I am assuming life is normally valuable but reason is in a more fundamental category altogether. Regardless of the value of life, to reject the value of reasoning is not only self-refuting but also self-destructive. It implies reasoning is a waste of time and energy but ask yourself how we reach that conclusion? By chance?
Science is not the sole arbiter of reality. The best best of any theory is its fertility, coherence and consistency with the way we think, behave and live. Only a lunatic acts as if life is valueless. People who commit suicide are consistent if they believe live is not worth living but the vast majority implicitly acknowledge the immense value of life by continuing to stay alive in spite of all its drawbacks.
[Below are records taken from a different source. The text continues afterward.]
(** The buckets of four ages: 12 and 19.5 in bucket 1, 100 in the last
    one, 150 in none. *)
Example age_histogram_example :
  snd (show_age_distrib to_float
         (loaded [row_with_age (VNum 12); row_with_age (VNum 100);
                  row_with_age (VNum (39 # 2)); row_with_age (VNum 150)]))
  = Ok ([0; 2; 0; 0; 0; 0; 0; 0; 0; 1],
        [0; 10; 20; 30; 40; 50; 60; 70; 80; 90; 100]).
Proof. reflexivity. Qed.

End AgeDistribution.

(** C5, as stated, fails: a table whose only row has the age 150 has one
    row with a numeric age, and every bucket count is 0. *)
Lemma age_histogram_claim_counterexample :
  snd (show_age_distrib digits_to_float (loaded [row_with_age (VNum 150)]))
  = Ok ([0; 0; 0; 0; 0; 0; 0; 0; 0; 0],
        [0; 10; 20; 30; 40; 50; 60; 70; 80; 90; 100]) /\
  count_rows (numeric_age digits_to_float)
             (data (loaded [row_with_age (VNum 150)])) = 1 /\
  ~ counts_every_numeric_age digits_to_float
      (loaded [row_with_age (VNum 150)]).
Proof.
  split; [reflexivity |]. split; [reflexivity |].
  intros (hist & bins & H & Hsum & _).
  injection H as <- <-. discriminate Hsum.
Qed.

(** ** Effects on the stored table *)

Section StoredAge.

Variable to_float : string -> float.

Lemma to_numeric_is_float v : is_float (to_numeric to_float v) = true.
Proof.
  destruct v as [| | x | s]; simpl; try reflexivity.
  destruct (to_float s); reflexivity.
Qed.

Lemma to_numeric_idempotent v :
  to_numeric to_float (to_numeric to_float v) = to_numeric to_float v.
Proof.
  destruct v as [| | x | s]; simpl; try reflexivity.
  destruct (to_float s); reflexivity.
Qed.

Lemma label_age_numeric_value v :
  label_age (to_numeric to_float v) = above_40 <->
  exists x, numeric_value to_float v = Some x /\ (40 <= x)%Q.
Proof.
  rewrite to_numeric_numeric_value.
  destruct (numeric_value to_float v) as [x |]; simpl.
  - destruct (Qle_bool 40 x) eqn:L.
    + apply Qle_bool_iff in L. split; [intros _; exists x; auto | reflexivity].
    + split; [discriminate |].
      intros (y & E & Hy). injection E as <-.
      apply Qle_bool_iff in Hy. congruence.
  - split; [discriminate | intros (y & E & _); discriminate E].
Qed.

End StoredAge.

Lemma Forall2_map_right_in {A B : Type} (P : A -> B -> Prop) (f : A -> B)
    (l : list A) :
  (forall a, In a l -> P a (f a)) -> Forall2 P l (map f l).
Proof.
  induction l as [| a l IH]; intros H; simpl; constructor.
  - apply H. left. reflexivity.
  - apply IH. intros b Hb. apply H. right. exact Hb.
Qed.

Section StoredAgeParsed.

Variable parse : string -> parsed.

Lemma age_number_numeric_value v :
  age_number parse v = numeric_value (finite_part parse) v.
Proof.
  destruct v as [| | x | s]; reflexivity.
Qed.

Lemma to_numeric_stored v :
  (forall s b, v = VStr s -> parse s <> PInf b) ->
  age_stored_as parse v (to_numeric (finite_part parse) v).
Proof.
  intros Hfin. unfold age_stored_as. repeat split.
  - intros x ->. reflexivity.
  - destruct v; simpl; intros H; try reflexivity; discriminate H.
  - intros s ->. simpl. unfold finite_part.
    destruct (parse s) as [x | | b] eqn:E.
    + left. exists x. split; reflexivity.
    + right. split; reflexivity.
    + exfalso. apply (Hfin s b eq_refl). exact E.
Qed.

(** C10: [show_age_distrib] and [correlate_gender_age] both store the
    coerced age column in the object.  On a table in which no age is a
    string read as an infinity, row by row, after either call: an age
    that was a number is that number, an age that was null is NaN, an age
    that was a string is the number the string is read as, or NaN when it
    is read as NaN, as is a string that is no number; and it stays so
    under further coercion.  The index and every other cell are as
    before, but that [correlate_gender_age] also stores the column
    [age_group], above_40 exactly for the rows whose age stands for a
    number not below 40 and below_40 for the others, whether or not the
    call then returns. *)
Theorem age_coercion_is_stored (self : QuestionnaireAnalysis) :
  finite_ages parse (data self) ->
  let to_float := finite_part parse in
  let after_hist := fst (show_age_distrib to_float self) in
  let after_corr := fst (correlate_gender_age to_float self) in
  df_rows (data after_hist)
  = map (fun r => set_age (to_numeric to_float (age r)) r)
        (df_rows (data self)) /\
  df_rows (data after_corr)
  = map (fun r => set_age_group (label_age (to_numeric to_float (age r)))
                    (set_age (to_numeric to_float (age r)) r))
        (df_rows (data self)) /\
  df_index (data after_hist) = df_index (data self) /\
  df_index (data after_corr) = df_index (data self) /\
  (forall r, In r (df_rows (data after_hist)) ->
             is_float (age r) = true /\
             to_numeric to_float (age r) = age r) /\
  (forall r, In r (df_rows (data after_corr)) ->
             is_float (age r) = true /\
             to_numeric to_float (age r) = age r /\
             age_group r = Some (label_age (age r))) /\
  Forall2 (row_after_show parse)
          (df_rows (data self)) (df_rows (data after_hist)) /\
  Forall2 (row_after_correlate parse)
          (df_rows (data self)) (df_rows (data after_corr)).
Proof.
  intros Hfin. cbn zeta.
  unfold show_age_distrib, correlate_gender_age, coerce_age.
  cbn [fst data with_data].
  rewrite map_rows_compose, !map_rows_rows, !map_rows_index.
  split; [reflexivity |]. split; [reflexivity |].
  split; [reflexivity |]. split; [reflexivity |].
  split; [| split; [| split]].
  - intros r H. apply in_map_iff in H. destruct H as (r0 & <- & _).
    split; [apply to_numeric_is_float | apply to_numeric_idempotent].
  - intros r H. apply in_map_iff in H. destruct H as (r0 & <- & _).
    split; [apply to_numeric_is_float |].
    split; [apply to_numeric_idempotent | reflexivity].
  - apply Forall2_map_right_in. intros r Hr. unfold row_after_show.
    split; [| repeat split].
    apply to_numeric_stored. intros s b Hs. apply (Hfin r s b Hr Hs).
  - apply Forall2_map_right_in. intros r Hr. unfold row_after_correlate.
    cbn [set_age_group set_age age age_group gender email score].
    split.
    { apply to_numeric_stored. intros s b Hs. apply (Hfin r s b Hr Hs). }
    split;
      [destruct (label_age (to_numeric (finite_part parse) (age r))); auto |].
    split; [| repeat split].
    rewrite age_number_numeric_value, <- label_age_numeric_value.
    split; [intros H; injection H as H; exact H | intros ->; reflexivity].
Qed.
(** C9, at the sample card: one field in the note against two declared,
    then two against two. *)
Lemma C9_field_index_bounds_witness :
  (exists i, substituteCard (Sample.tables Sample.frontside_model [Sample.note 100 10 "Q"])
               [("Back", 1); ("Front", 0)] (Sample.card 100 1 0)
             = Panic (PanicIndex i 1))
  /\ (exists fmt, substituteCard
                    (Sample.tables Sample.frontside_model
                       [Sample.note 100 10 ("Q" +:+ Sample.us +:+ "A")])
                    [("Back", 1); ("Front", 0)] (Sample.card 100 1 0)
                  = Ok fmt).
Proof.
  split.
  - apply (C9_field_index_bounds
             (Sample.tables Sample.frontside_model [Sample.note 100 10 "Q"])
             (Sample.card 100 1 0) [("Back", 1); ("Front", 0)]).
    + unfold range_of. vm_compute. apply perm_swap.
    + vm_compute. reflexivity.
  - apply (C9_field_index_bounds
             (Sample.tables Sample.frontside_model
                [Sample.note 100 10 ("Q" +:+ Sample.us +:+ "A")])
             (Sample.card 100 1 0) [("Back", 1); ("Front", 0)]).
    + unfold range_of. vm_compute. apply perm_swap.
    + vm_compute. reflexivity.
Defined.

(* ===================================================================== *)
(** * Properties: the loop over the cards *)
(* ===================================================================== *)

Lemma Replace_empty (old new : string) : strings.Replace "" old new = "".
Proof. destruct old; reflexivity. Qed.

Lemma replaceFields_empty (order : list (string * Z)) (fields : list string) :
  forallb (in_boundsb fields) order = true ->
  replaceFields order fields ("", "") = Ok ("", "").
Proof.
  induction order as [| [n i] order IH]; simpl; intros Hb; [reflexivity |].
  apply andb_prop in Hb as [Hh Ht].
  unfold replaceField, index_string. unfold in_boundsb in Hh. simpl in Hh. rewrite Hh.
  cbn [bind fst snd]. rewrite !Replace_empty. now apply IH.
Qed.

Lemma last_did_cons (c : Card.t) (rest : list Card.t) (d : Z) :
  last_did (c :: rest) d = last_did rest (Card.Did c).
Proof.
  unfold last_did. destruct rest as [| c' rest]; [reflexivity |].
  rewrite last_cons_cons.
  destruct (last (c' :: rest)) eqn:E; [reflexivity |].
  apply last_None in E. discriminate.
Qed.

Section Loop.

Variable T : Tables.
Variable orders : nat -> gmap string Z -> list (string * Z).
Hypothesis orders_ok : forall i m, range_of m (orders i m).


(** The only error value the loop returns is the one of the deck check. *)
Lemma resolveCards_Err (cs : list Card.t) :
  forall i deckId data e,
    fst (resolveCards T orders i cs deckId data) = Err e -> e = ErrMultipleDecks.
Proof using Type.
  induction cs as [| c cs IH]; intros i deckId data e; simpl; [discriminate |].
  destruct (substituteCard T (orders i (card_replacements T c)) c) as [fmt | e' | p] eqn:Hs.
  - destruct (ambiguous deckId c data); simpl; [congruence | apply IH].
  - exfalso. unfold substituteCard in Hs. now apply replaceFields_not_Err in Hs.
  - simpl. discriminate.
Qed.

(** When the loop ends well, [deckId] is the deck id of the last card. *)
Lemma resolveCards_Ok (cs : list Card.t) :
  forall i deckId data d data',
    resolveCards T orders i cs deckId data = (Ok d, data') ->
    d = last_did cs deckId /\ dTitle data' = dTitle data.
Proof using Type.
  induction cs as [| c cs IH]; intros i deckId data d data'; simpl.
  - intros [= <- <-]. split; reflexivity.
  - destruct (substituteCard T (orders i (card_replacements T c)) c) as [fmt | e' | p];
      try discriminate.
    destruct (ambiguous deckId c data); [discriminate |].
    intros H. apply IH in H as [-> ->]. split; [| reflexivity].
    now rewrite last_did_cons.
Qed.



End Loop.

(** C7 (the claim as stated fails). The card refers to the note 7, which
    is not among the notes: the lookup misses, and [makeQueries] still
    ends well, with a rendered card of three empty texts. *)
Lemma C7_counterexample :
  let ns := [Sample.note 100 10 ("Q" +:+ Sample.us +:+ "A")] in
  let T := Sample.tables Sample.frontside_model ns in
  let c := Sample.card 7 1 0 in
  nid2mid T !! Card.Nid c = None
  /\ makeQueries (Sample.decoder Sample.frontside_model) (Sample.db [c] ns)
       Sample.forward Sample.data0 Sample.conf0
     = (Ok tt, mkDBData "Default" "x.apkg" "2026/10/31" "" [("", "", "")]).
Proof. split; vm_compute; reflexivity. Qed.

(** C7 (amended). No lookup of the loop has a check: a miss yields the
    zero value of the map's element type. A card whose note is missing
    gets the model id 0 and the single empty field; a card whose model, or
    whose template ordinal within the model, is missing gets the pair of
    empty formats, and is then rendered (when its declared ordinals are
    indices of its field list and the deck check passes) as a card with
    an empty front and an empty back, after which the loop goes on. The
    loop returns no error value but the one of the deck check. *)
Theorem C7_lookup_miss_is_zero_value (T : Tables) (c : Card.t) :
  (nid2mid T !! Card.Nid c = None -> card_mid T c = 0)
  /\ (nid2flds T !! Card.Nid c = None -> card_fields T c = [EmptyString])
  /\ (templates T !! card_mid T c = None -> card_fmt T c = (EmptyString, EmptyString))
  /\ (forall tm, templates T !! card_mid T c = Some tm -> tm !! Card.Ord c = None ->
        card_fmt T c = (EmptyString, EmptyString))
  /\ (forall orders i rest deckId data,
        (forall j m, range_of m (orders j m)) ->
        card_fmt T c = (EmptyString, EmptyString) ->
        card_in_boundsb T c = true ->
        ambiguous deckId c data = false ->
        resolveCards T orders i (c :: rest) deckId data
        = resolveCards T orders (S i) rest (Card.Did c)
            (append_Card data
               (default EmptyString (css T !! card_mid T c), EmptyString, EmptyString)))
  /\ (forall orders i cs deckId data e,
        fst (resolveCards T orders i cs deckId data) = Err e -> e = ErrMultipleDecks).
Proof.
  repeat split.
  - unfold card_mid. now intros ->.
  - unfold card_fields. now intros ->.
  - unfold card_fmt. now intros ->.
  - unfold card_fmt. intros tm Ht Ho. rewrite Ht. simpl. now rewrite Ho.
  - intros orders i rest deckId data Ho Hf Hb Ha.
    simpl. unfold substituteCard. rewrite Hf.
    rewrite replaceFields_empty.
    + rewrite Ha. reflexivity.
    + rewrite (forallb_Permutation _ _ _ (Ho i _)). exact Hb.
  - intros orders i cs deckId data e. apply resolveCards_Err.
Qed.

(** C7, at the sample tables: a card of the missing note 7, and a card
    of the missing template ordinal 5. *)
Lemma C7_lookup_miss_is_zero_value_witness :
  let ns := [Sample.note 100 10 ("Q" +:+ Sample.us +:+ "A")] in
  let T := Sample.tables Sample.frontside_model ns in
  card_mid T (Sample.card 7 1 0) = 0
  /\ card_fields T (Sample.card 7 1 0) = [EmptyString]
  /\ card_fmt T (Sample.card 7 1 0) = (EmptyString, EmptyString)
  /\ card_fmt T (Sample.card 100 1 5) = (EmptyString, EmptyString)
  /\ resolveCards T (fun _ => map_to_list) 0 [Sample.card 100 1 5] (-1) Sample.data0
     = (Ok 1, append_Card Sample.data0 (".card{}", EmptyString, EmptyString))
  /\ ErrMultipleDecks = ErrMultipleDecks.
Proof.
  intros ns T.
  destruct (C7_lookup_miss_is_zero_value T (Sample.card 7 1 0)) as (H1 & H2 & H3 & _ & _ & _).
  destruct (C7_lookup_miss_is_zero_value T (Sample.card 100 1 5)) as (_ & _ & _ & H4 & H5 & H6).
  split; [apply H1; vm_compute; reflexivity |].
  split; [apply H2; vm_compute; reflexivity |].
  split; [apply H3; vm_compute; reflexivity |].
  split.
  { apply (H4 (<[0 := ("{{Front}}", "{{FrontSide}}<hr>{{Back}}")]> ∅));
      vm_compute; reflexivity. }
  split.
  { rewrite (H5 (fun _ => map_to_list) 0%nat [] (-1) Sample.data0).
    - vm_compute. reflexivity.
    - intros j m. unfold range_of. reflexivity.
    - vm_compute. reflexivity.
    - vm_compute. reflexivity.
    - vm_compute. reflexivity. }
  apply (H6 (fun _ => map_to_list) 0%nat
           [Sample.card 100 1 0; Sample.card 100 2 0] (-1) Sample.data0).
  vm_compute. reflexivity.
Defined.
It was an atheist without an axe to grind (Thomas Nagel) who pointed out that life is valuable because it is a source of opportunities… Pragmatism is not the sole criterion of truth but it is one of them…
Why you’re talking about reason and reasoning, I don’t understand. Or your talk of value. Value is a huge topic that’s tangential to most moral philosophy. I know it’s a popular slogan used by the apologists at Catholic Answers and they make for nice soundbites on the radio show. I’m not saying that reason isn’t good, in a moral sense. (Though I’m not sure how reason ITSELF could be one thing or the other. Perhaps USING reason could be a moral good?) I’m saying that give me your laundry list of scientific facts about reason and reasoning - cognitive science has things to say on the subject. You still need the logical connection between “X uses reason” to “the use of reason is good” even if the normative proposition is an unstated premise.
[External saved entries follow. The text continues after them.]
Lemma result_lands_on_next_page_witness :
  ∃ a r a' r',
    startBatchProcess (okAll ["A"; "B"; "C"]) app3 = (a, Some r)
    ∧ step (ESettle 1) (onRemove "a" a, r) = Some (a', r')
    ∧ (fun img => (img_id img, status img, processedText img))
        <$> images a'
      = [("b", Processing, None); ("c", Completed, Some "B")].
Proof.
  destruct (startBatchProcess (okAll ["A"; "B"; "C"]) app3)
    as [a [r|]] eqn:E; [|by vm_compute in E].
  vm_compute in E. injection E as <- <-.
  match goal with
  | |- ∃ a r a' r', (?a0, Some ?r0) = _ ∧ _ =>
      destruct (result_lands_on_next_page a0 r0 1
                  (newImage "b" 2 "u1", 1) 0
                  (with_status Processing (newImage "a" 1 "u0")))
        as (a' & r' & Hstep & _);
        [reflexivity|by apply (bool_decide_unpack _)
        |reflexivity|cbn; lia|];
      exists a0, r0, a', r'
  end.
  split; [reflexivity|]. split; [exact Hstep|].
  vm_compute in Hstep. injection Hstep as <- _. reflexivity.
Defined.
If you abandon reason you are contradicting yourself. How can you distinguish between what is logical and illogical without the power of reason?
Anyway, I think we’ve gone off the tracks. My first paragraph is why I originally stated that science can be useful in informing morality. For instance, we might both agree that causing undue pain is morally wrong. There is debate whether lobsters can feel pain the way we humans do. The science on that subject will help us discern if boiling lobsters for our expensive surf’n’turf dinners are morally wrong as the evidence can tell us whether the lobsters are dying in horrible agony or not. Science is very important in the doings of philosophy, and vice-versa.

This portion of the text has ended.